Rusty Morrison and Ken Keegan are senior editors and publishers of  Omnidawn Publishing. Rusty Morrison’s “After Urgency” (Tupelo) won The Dorset Prize. “the true keeps calm biding its story” (Ahsahta) won The Sawtooth Prize, the Academy of American Poet’s James Laughlin Award, the Northern California Book Award, and the DiCastagnola Award from Poetry Society of America. “Whethering” (The Center for Literary Publishing, 2004), won the Colorado Prize for Poetry. “Book of the Given” was published by Noemi Press in 2012. She has received the Bogin, Hemley, Winner, and DiCastagnola Awards from PSA. Her poems and/or essays have appeared, or will appear in A Pubic Space, American Poetry Review, Aufgabe, Boston Review, Gulf Coast, Kenyon Review, Lana Turner, Pleiades, Spoon River, The Volta’s Evening Will Come, VOLT and elsewhere.
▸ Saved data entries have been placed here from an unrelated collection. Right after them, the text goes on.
(** The storage can encode an entry with the state after [k] blocks, whatever the wallets. *)
Definition saveable (k : nat) (ctx : LedgerContext8) : Prop :=
  ∀ (ctx' : LedgerContext8) cache, ledger_state ctx' = ledger_state ctx → latest_context ctx' = latest_context ctx →
    create_cache_from_context now ctx' chain wid (Z.of_nat k - 1) = Ok cache → storable_wallet cache.

(** Saving the state after [k] blocks makes it a checkpoint. *)
Lemma save_checkpoint {E} k ctx ctx' s a :
  sim s a → (0 < k ≤ length blocks)%nat → full k = Ok ctx →
  ledger_state ctx' = ledger_state ctx → latest_context ctx' = latest_context ctx →
  saveable k ctx →
  ∃ s' a', save_context_to_cache (E := E) now ctx' chain wid (Z.of_nat k - 1) s = (Ok tt, s')
    ∧ sim s' a' ∧ checkpoint a' k ctx.
Proof.
  intros Hs Hk Hf Hst Hlc Hstor. destruct (full_latest k ctx Hk Hf) as (c & Hc & He).
  destruct (state_roundtrip (ledger_state ctx)) as (bytes & Hser & Hde).
  unfold save_context_to_cache, create_cache_from_context. rewrite Hst, Hser. cbn [ok_or mbind outcome_bind].
  match goal with |- context [set_wallet_state chain wid ?cache] =>
    destruct (sim_set_wallet (E := E) s a chain wid cache) as (s' & Hrun & Hs') end.
  { done. } { done. } { apply sha_256_length. }
  { apply (Hstor ctx'); [done..|]. unfold create_cache_from_context. by rewrite Hst, Hser. }
  { cbn. unfold height, in_range. lia. }
  eexists s', _. split_and!; [exact Hrun|exact Hs'|]. split_and!; [lia|done|].
  eexists _, c. unfold set_wallets. cbn [st_wallets]. rewrite lookup_insert_eq.
  split_and!; [reflexivity|done..|]. cbn. unfold latest_block_context. rewrite Hlc, Hc. cbn.
  by apply restored_serializable.
Qed.

Definition run (k : nat) : M S ContextNotLedger8Error (LedgerContext8 * Z) :=
  build_context_with_cache (L7 := L7) now seeds (source k) chain true.

(** Without a cached state the run is the replay from genesis. *)
Lemma fresh_run s a k ctx :
  sim s a → (0 < k ≤ length blocks)%nat → full k = Ok ctx → saveable k ctx →
  st_wallets a !! (chain, wid) = None →
  ∃ s' a', run k s = (Ok (ctx, 0), s') ∧ sim s' a' ∧ checkpoint a' k ctx.
Proof.
  intros Hs Hk Hf Hstor Hnone. destruct (full_inv k ctx Hf) as (ctx0 & Hn & Hr).
  destruct (save_checkpoint (E := ContextNotLedger8Error) k ctx ctx s a)
    as (s' & a' & Hsave & Hs' & Hcp); [done..|].
  exists s', a'. split; [|done].
  unfold run, build_context_with_cache. cbn zeta. cbn [src_blocks src_network_id source]. fold wid.
  unfold mbind, M_bind, gets, lift, mret, M_ret.
  rewrite (sim_get_wallet s a), Hnone by (done || apply sha_256_length). rewrite Hn. cbn [never fst snd].
  pose proof (blocks_from 0 k ltac:(lia)) as Hb. change (Z.of_nat 0) with 0 in Hb.
  rewrite Hb, drop_0, Hr. cbn [never into_ledger8 ok_or].
  rewrite length_take_le by lia. rewrite (bool_decide_true (0 < _ ∨ _)) by (by right). cbn [andb].
  replace (0 + sat_sub (Z.of_nat k) 1) with (Z.of_nat k - 1) by (unfold sat_sub; lia).
  rewrite Hsave. do 3 f_equal. unfold sat_sub. lia.
Qed.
Her poems have been anthologized in the Norton Postmodern American Poetry 2nd Edition, The Arcadia Project: Postmodern Pastoral, Beauty is a Verb, and The Sonnets: Translating and Rewriting Shakespeare and elsewhere. She has been co-publisher of Omnidawn since 2001. Her most recent collection “Beyond the Chainlink” was published by Ahsahta in January 2014. Ken Keegan has a background in theater, graphic design, desktop publishing, and the founding, management of, and consultation for, non-profit organizations.